*** Opening of Source records ***
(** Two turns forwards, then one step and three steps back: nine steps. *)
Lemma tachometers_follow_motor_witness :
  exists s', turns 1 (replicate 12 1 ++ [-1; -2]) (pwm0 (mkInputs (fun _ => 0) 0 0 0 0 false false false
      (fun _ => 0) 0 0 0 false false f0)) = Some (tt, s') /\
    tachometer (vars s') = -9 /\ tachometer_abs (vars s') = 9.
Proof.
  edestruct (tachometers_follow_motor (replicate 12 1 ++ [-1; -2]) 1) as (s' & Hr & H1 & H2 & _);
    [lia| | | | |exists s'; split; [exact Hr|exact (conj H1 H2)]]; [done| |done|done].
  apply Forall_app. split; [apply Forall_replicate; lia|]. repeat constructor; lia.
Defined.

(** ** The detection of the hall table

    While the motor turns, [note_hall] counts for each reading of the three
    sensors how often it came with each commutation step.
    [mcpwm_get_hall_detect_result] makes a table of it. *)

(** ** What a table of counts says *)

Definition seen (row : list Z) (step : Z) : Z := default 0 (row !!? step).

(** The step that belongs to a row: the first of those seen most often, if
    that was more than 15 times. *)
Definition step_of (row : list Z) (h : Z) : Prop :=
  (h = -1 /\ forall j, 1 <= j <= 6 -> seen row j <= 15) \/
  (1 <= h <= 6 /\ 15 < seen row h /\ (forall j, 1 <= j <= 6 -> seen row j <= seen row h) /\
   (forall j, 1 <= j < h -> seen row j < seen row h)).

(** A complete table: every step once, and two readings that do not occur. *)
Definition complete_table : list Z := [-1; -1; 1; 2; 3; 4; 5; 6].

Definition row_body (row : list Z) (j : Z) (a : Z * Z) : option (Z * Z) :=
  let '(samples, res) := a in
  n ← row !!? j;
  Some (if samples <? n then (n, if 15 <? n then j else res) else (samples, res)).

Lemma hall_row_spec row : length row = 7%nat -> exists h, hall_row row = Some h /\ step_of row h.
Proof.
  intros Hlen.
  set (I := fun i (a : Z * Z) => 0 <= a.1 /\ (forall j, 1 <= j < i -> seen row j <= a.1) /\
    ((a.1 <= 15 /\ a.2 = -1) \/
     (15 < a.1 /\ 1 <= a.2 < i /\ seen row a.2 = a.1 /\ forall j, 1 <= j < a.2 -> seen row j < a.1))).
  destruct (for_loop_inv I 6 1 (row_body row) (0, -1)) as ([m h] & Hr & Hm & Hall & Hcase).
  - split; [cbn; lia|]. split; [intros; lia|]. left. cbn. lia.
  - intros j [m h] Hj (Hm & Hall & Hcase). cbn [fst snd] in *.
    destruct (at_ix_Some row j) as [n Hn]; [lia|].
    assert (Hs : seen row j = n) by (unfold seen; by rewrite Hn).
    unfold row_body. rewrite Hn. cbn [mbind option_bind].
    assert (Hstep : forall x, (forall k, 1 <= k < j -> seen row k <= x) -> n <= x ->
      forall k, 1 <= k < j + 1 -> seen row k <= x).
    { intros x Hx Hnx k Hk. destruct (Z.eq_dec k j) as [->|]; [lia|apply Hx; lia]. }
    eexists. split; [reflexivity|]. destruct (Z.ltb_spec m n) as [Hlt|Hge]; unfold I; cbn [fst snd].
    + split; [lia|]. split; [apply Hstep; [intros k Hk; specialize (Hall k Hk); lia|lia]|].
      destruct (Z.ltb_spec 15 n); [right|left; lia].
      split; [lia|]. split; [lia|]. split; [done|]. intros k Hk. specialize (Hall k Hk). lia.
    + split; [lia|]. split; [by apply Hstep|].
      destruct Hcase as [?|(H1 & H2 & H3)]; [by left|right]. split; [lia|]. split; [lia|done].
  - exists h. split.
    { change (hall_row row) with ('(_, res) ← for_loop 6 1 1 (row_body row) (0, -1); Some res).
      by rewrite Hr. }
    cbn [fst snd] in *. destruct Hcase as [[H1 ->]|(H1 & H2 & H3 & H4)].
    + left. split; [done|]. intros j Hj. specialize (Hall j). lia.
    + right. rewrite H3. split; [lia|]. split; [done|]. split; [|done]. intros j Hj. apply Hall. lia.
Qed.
*** Close of Source records ***
*** Opening of Source records ***
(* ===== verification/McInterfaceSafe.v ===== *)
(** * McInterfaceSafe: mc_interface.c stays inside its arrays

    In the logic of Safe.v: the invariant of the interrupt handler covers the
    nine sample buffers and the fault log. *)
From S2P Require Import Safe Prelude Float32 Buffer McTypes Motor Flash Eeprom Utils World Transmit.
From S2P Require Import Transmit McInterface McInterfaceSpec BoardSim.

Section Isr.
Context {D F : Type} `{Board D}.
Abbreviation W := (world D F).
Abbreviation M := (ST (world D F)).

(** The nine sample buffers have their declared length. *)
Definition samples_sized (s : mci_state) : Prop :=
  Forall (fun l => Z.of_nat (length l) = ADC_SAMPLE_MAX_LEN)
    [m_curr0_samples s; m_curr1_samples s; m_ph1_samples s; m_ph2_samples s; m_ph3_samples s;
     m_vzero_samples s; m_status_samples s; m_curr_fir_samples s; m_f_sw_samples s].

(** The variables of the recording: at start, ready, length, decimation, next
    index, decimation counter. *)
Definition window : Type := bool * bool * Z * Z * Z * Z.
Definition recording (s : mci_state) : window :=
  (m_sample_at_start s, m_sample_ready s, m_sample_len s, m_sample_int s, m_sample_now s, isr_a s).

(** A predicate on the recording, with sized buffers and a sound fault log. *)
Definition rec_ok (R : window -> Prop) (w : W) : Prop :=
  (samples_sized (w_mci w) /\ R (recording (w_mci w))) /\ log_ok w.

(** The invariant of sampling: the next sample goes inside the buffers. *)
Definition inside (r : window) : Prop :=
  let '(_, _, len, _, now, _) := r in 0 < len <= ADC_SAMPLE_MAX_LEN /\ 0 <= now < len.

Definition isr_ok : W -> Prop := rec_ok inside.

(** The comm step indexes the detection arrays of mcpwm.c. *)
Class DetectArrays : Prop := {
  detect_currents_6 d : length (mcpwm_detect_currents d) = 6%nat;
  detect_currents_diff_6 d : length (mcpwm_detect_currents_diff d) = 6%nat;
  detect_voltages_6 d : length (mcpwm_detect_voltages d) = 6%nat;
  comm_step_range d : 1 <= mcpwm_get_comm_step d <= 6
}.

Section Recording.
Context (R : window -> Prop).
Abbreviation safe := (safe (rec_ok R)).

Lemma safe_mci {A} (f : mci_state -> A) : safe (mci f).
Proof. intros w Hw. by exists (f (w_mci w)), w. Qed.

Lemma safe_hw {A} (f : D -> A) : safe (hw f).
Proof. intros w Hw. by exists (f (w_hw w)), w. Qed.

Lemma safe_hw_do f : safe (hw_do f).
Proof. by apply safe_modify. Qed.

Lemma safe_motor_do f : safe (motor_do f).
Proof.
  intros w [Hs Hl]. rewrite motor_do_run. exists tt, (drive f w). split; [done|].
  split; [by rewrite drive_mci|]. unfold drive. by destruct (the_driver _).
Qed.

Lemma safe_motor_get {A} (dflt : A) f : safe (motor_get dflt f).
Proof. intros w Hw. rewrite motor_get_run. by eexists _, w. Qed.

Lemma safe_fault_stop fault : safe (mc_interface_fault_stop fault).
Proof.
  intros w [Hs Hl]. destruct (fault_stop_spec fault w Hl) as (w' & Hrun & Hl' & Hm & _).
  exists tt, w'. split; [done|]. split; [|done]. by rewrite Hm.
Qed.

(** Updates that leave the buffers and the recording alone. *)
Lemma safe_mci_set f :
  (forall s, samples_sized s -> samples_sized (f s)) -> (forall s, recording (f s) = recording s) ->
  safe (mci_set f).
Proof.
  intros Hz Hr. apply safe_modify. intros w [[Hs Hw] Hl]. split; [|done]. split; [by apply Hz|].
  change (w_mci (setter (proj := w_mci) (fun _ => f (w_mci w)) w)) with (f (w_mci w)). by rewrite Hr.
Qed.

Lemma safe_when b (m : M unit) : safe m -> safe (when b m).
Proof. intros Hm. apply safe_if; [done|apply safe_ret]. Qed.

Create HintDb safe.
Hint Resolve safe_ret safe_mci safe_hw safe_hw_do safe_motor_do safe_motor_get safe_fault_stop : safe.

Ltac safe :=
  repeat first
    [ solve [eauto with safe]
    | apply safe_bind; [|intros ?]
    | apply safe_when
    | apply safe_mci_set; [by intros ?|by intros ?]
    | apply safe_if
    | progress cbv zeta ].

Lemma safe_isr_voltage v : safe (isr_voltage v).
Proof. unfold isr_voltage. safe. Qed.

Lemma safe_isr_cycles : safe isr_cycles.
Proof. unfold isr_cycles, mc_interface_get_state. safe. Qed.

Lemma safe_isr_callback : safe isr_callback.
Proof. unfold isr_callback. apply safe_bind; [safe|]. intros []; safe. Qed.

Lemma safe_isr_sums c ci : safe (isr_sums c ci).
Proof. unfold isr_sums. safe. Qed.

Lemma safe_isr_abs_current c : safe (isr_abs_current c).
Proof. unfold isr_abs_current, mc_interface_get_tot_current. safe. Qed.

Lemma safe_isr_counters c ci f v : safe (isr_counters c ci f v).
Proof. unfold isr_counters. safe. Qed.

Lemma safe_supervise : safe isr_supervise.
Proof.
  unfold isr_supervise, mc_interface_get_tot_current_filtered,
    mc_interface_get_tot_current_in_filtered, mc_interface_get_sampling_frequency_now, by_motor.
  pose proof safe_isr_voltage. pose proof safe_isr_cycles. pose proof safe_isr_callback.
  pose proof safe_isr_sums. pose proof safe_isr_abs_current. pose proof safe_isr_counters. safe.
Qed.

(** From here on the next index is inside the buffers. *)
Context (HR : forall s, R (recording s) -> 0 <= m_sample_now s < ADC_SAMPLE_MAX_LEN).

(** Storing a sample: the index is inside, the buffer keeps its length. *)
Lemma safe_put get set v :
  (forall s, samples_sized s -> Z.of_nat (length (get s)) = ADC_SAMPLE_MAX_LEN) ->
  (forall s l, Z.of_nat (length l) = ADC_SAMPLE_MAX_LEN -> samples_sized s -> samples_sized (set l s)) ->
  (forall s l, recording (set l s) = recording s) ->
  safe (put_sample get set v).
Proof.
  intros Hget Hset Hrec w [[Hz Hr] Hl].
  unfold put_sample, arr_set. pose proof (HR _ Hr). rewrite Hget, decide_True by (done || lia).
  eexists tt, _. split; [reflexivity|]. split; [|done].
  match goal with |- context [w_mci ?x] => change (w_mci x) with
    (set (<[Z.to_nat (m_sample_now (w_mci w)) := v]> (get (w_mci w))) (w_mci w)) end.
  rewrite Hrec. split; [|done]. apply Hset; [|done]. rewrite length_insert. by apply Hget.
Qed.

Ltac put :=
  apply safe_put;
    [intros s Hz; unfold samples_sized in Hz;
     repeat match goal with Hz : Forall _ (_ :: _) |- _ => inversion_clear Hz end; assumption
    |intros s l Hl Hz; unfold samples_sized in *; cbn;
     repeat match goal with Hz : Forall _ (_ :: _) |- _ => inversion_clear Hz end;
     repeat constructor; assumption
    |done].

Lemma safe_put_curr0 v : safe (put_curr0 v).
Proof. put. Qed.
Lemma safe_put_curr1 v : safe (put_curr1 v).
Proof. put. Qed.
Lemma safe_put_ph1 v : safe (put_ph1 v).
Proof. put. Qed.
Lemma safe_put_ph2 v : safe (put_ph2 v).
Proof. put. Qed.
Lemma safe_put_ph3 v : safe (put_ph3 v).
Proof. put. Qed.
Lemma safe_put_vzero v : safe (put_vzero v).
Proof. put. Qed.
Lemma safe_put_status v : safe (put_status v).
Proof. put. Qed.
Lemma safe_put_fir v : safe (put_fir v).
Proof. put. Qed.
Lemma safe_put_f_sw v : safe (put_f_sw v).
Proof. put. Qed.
*** Close of Source records ***
The stretch of entries above that starts with the line containing "unfold row_body. rewrite" and goes on through the line containing "forall k, 1 <= k < j +" is to be transcribed exactly, and no other line is to be transcribed.

Result.
    unfold row_body. rewrite Hn. cbn [mbind option_bind].
    assert (Hstep : forall x, (forall k, 1 <= k < j -> seen row k <= x) -> n <= x ->
      forall k, 1 <= k < j + 1 -> seen row k <= x).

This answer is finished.